Inductive ElementItems : Type :=
| EI_Functions (funcs : reader Z)
| EI_Expressions (exprs : reader const_expr).
Inductive ElementKind : Type :=
| EKd_Active (table_index : option Z) (offset_expr : const_expr)
| EKd_Passive
| EKd_Declared.
Record ElementItem : Type := mkElementItem { el_items : ElementItems; el_kind : ElementKind }.

Inductive DataKind : Type :=
| DK_Active (memory_index : Z) (offset_expr : const_expr)
| DK_Passive.
Record DataItem : Type := mkDataItem { da_kind : DataKind; da_data : list Z }.

Inductive Name : Type :=
| Name_Module (name : string)
| Name_Function (names : reader (Z * string))
| Name_Local (names : reader (Z * reader (Z * string)))
| Name_Global (names : reader (Z * string))
| Name_Data (names : reader (Z * string))
| Name_Type (names : reader (Z * string))
| Name_Label (names : reader (Z * reader (Z * string)))
| Name_Table (names : reader (Z * string))
| Name_Memory (names : reader (Z * string))
| Name_Element (names : reader (Z * string))
| Name_Field (names : reader (Z * reader (Z * string)))
| Name_Tag (names : reader (Z * string))
| Name_Unknown.

Record ProducersField : Type := mkProducersField {
  pf_name : string;
  pf_values : reader (string * string) }.

Inductive Payload (B C : Type) : Type :=
| Version
| TypeSection (count : Z)
| ImportSection (imports : reader ImportItem)
| FunctionSection (functions : reader Z)
| TableSection (tables : reader TableItem)
| MemorySection (memories : reader MemoryType)
| TagSection
| GlobalSection (globals : reader GlobalItem)
| ExportSection (exports : reader ExportItem)
| StartSection (func : Z)
| ElementSection (elements : reader ElementItem)
| DataCountSection
| DataSection (data : reader DataItem)
| CodeSectionStart (range_start : Z)
| CodeSectionEntry (body : B)
| NameSection (names : reader Name)
| ProducersSection (fields : Error + reader ProducersField)
| TargetFeaturesSection (entries : option (reader (Z * string)))
| OtherCustomSection (section : C)
| End_
| ComponentPayload
| UnknownPayload.
Arguments Version {B C}.
Arguments TypeSection {B C}.
Arguments ImportSection {B C}.
Arguments FunctionSection {B C}.
Arguments TableSection {B C}.
Arguments MemorySection {B C}.
Arguments TagSection {B C}.
Arguments GlobalSection {B C}.
Arguments ExportSection {B C}.
Arguments StartSection {B C}.
Arguments ElementSection {B C}.
Arguments DataCountSection {B C}.
Arguments DataSection {B C}.
Arguments CodeSectionStart {B C}.
Arguments CodeSectionEntry {B C}.
Arguments NameSection {B C}.
Arguments ProducersSection {B C}.
Arguments TargetFeaturesSection {B C}.
Arguments OtherCustomSection {B C}.
Arguments End_ {B C}.
Arguments ComponentPayload {B C}.
Arguments UnknownPayload {B C}.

══════════

What to produce:
List each line in the listing that contains the string "ExportSection".

Solution:
| ExportSection (exports : reader ExportItem)
Arguments ExportSection {B C}.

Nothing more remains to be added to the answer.